The return to this dusty, eighteenth-century form, the epistolary novel, is not a new way of writing but of speaking. Kraus argues in Aliens & Anorexia (2000) that in literature women have been denied all access to the a-personal. Ironic, then, that ILD has been read as ‘secreted’ autofiction with little weight given to its epistolary structure. Indeed, autofictional readings seem symptomatic of that: the denial of the ‘a-personal’. Autofiction read as autoeroticism. Leslie Jamison has argued that Kraus ‘uses the materials of her life to seek this “a-personal” meaning – something larger, more universal’. The epistolary form does seem to levitate the ‘I’ of the letter-writer above the ‘I’ of the author, and thereby allows for more intricate manoeuvres of self-representation. For Kraus is writing the ‘I’ of her eponymous character, the ‘I’ of her husband and collaborator, Sylvère, and, even, the ‘I’ of Dick too (when he finally writes back at the very end).
If autofiction is the fictionalisation of autobiographical facts, the epistolary novel is the factualisation of the fictitious.

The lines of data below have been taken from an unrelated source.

Lemma reconcile_settled count w : settled Q wd ht w -> settled Q wd ht (exec (reconcile cfg count) w).
Proof.
  intros H; unfold reconcile, exec, bind, gets, modify, ret; cbn [fst snd].
  destruct (Nat.eqb (length (particles w)) 0); [apply push_loop_settled; exact H|].
  destruct (Z.of_nat (length (particles w)) <? count)%Z;
    [apply push_loop_settled; exact H|].
  destruct (gtb _ _); [|exact H].
  destruct H as (Hr & Hw & Hh & Hq); cbn.
  split; [exact Hr | split; [exact Hw | split; [exact Hh |]]].
  unfold slice0; destruct (count <? 0)%Z; apply Forall_prefix; exact Hq.
Qed.

Lemma resize_settled l w :
  wd = or_else (clientWidth l) (innerWidth l) ->
  ht = or_else (clientHeight l) (innerHeight l) ->
  random_ok w -> Forall Q (particles w) ->
  settled Q wd ht (exec (resize cfg l) w).
Proof.
  intros Hw Hh Hr Hq; unfold resize, exec, bind, gets, modify; cbn [fst snd].
  apply reconcile_settled.
  split; [exact Hr | split; [|split]]; cbn; auto.
Qed.

End Resize.

(** *** The world *)

Lemma Inv_d_core : core_pred Inv_d.
Proof.
  intros w w' (Hp & Hw & Hh & Hr) (H1 & H2 & H3).
  unfold Inv_d, random_ok; rewrite Hw, Hh, Hr; auto.
Qed.

Lemma Inv_p_core : core_pred Inv_p.
Proof.
  intros w w' Hc [Hd Hf]; split; [exact (Inv_d_core _ _ Hc Hd)|].
  destruct Hc as (Hp & Hw & Hh & Hr); rewrite Hp, Hw, Hh; exact Hf.
Qed.

Lemma Inv_v_core cfg : core_pred (Inv_v cfg).
Proof.
  intros w w' (Hp & Hw & Hh & Hr) [H1 H2].
  unfold Inv_v, random_ok; rewrite Hp, Hr; auto.
Qed.

Lemma update_inside cfg w :
  0 <= width w -> 0 <= height w ->
  Forall (inside (width w) (height w)) (particles (exec (update cfg) w)).
Proof.
  intros Hw Hh; cbn; apply Forall_map, Forall_forall; intros p _.
  apply update_particle_inside; assumption.
Qed.

Lemma Inv_d_update cfg w : Inv_d w -> Inv_d (exec (update cfg) w).
Proof. intros H; exact H. Qed.

Lemma Inv_p_update cfg w : Inv_p w -> Inv_p (exec (update cfg) w).
Proof.
  intros [Hd Hf]; split; [exact Hd|].
  destruct Hd as (_ & Hw & Hh); exact (update_inside cfg w Hw Hh).
Qed.

Lemma Inv_v_update cfg w :
  0 <= speedRange cfg -> Inv_v cfg w -> Inv_v cfg (exec (update cfg) w).
Proof.
  intros Hs [Hr Hf]; split; [exact Hr|].
  cbn; apply Forall_map; revert Hf; apply Forall_impl; intros p Hp.
  apply update_particle_slow; assumption.
Qed.

Lemma Inv_d_resize cfg l w :
  layout_ok l -> Inv_d w -> Inv_d (exec (resize cfg l) w).
Proof.
  intros (H1 & H2 & H3 & H4) (Hr & _).
  destruct (resize_settled cfg (fun _ => True) _ _ (fun _ _ _ _ => I) l w
              eq_refl eq_refl Hr) as (Hr' & Hw & Hh & _).
  { apply Forall_forall; intros; exact I. }
  split; [exact Hr' | rewrite Hw, Hh; split; apply or_else_nonneg; assumption].
Qed.

Lemma Inv_v_resize cfg l w :
  0 <= speedRange cfg -> Inv_v cfg w -> Inv_v cfg (exec (resize cfg l) w).
Proof.
  intros Hs [Hr Hf].
  destruct (resize_settled cfg (slow cfg) _ _
              (fun w' Hr' _ _ => createParticle_slow cfg w' Hr' Hs) l w
              eq_refl eq_refl Hr Hf) as (Hr' & _ & _ & Hf').
  split; assumption.
Qed.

Chris and Sylvère write to Dick early in the book announcing their hope to publish their correspondence so far. They believe ‘these letters will interest the reader as a cultural document. Obviously they manifest the alienation of the post-modern intellectual in its most diseased form.’ They suggest Dick joins the collaboration and writes an academic foreword of sorts. Here Kraus is writing in two different voices, splitting her own obsessive, amatory epistolary act from Sylvère’s more professional, academic offerings of co-publishing. Or should we say fuses the two – erotic and intellectual – within the same epistolary space? There are textual games afoot here. Games inspired by Kathy Acker (subject of a 2017 biography by Kraus) who plagiarised and pasted others’ texts within her own (as a sort of ‘b-track’ played alongside her own ‘a-track’). Kraus has spoken of how Acker realised ‘many possible “I’s”’, seeking a ‘deliberate fragmentation’. Epistolary fiction creates multiplicity by staging an imagined epistolary network of numerous ‘senders’ and ‘receivers’; the very fibre of the epistolary text is fragments penned and perused. And rather than a linear, first-person narrative oozing with solitary whispers, what emerges in ILD is a more daring epistolary exchange – the billet-doux intermixed with cultural criticism. Or the billet-doux as cultural criticism.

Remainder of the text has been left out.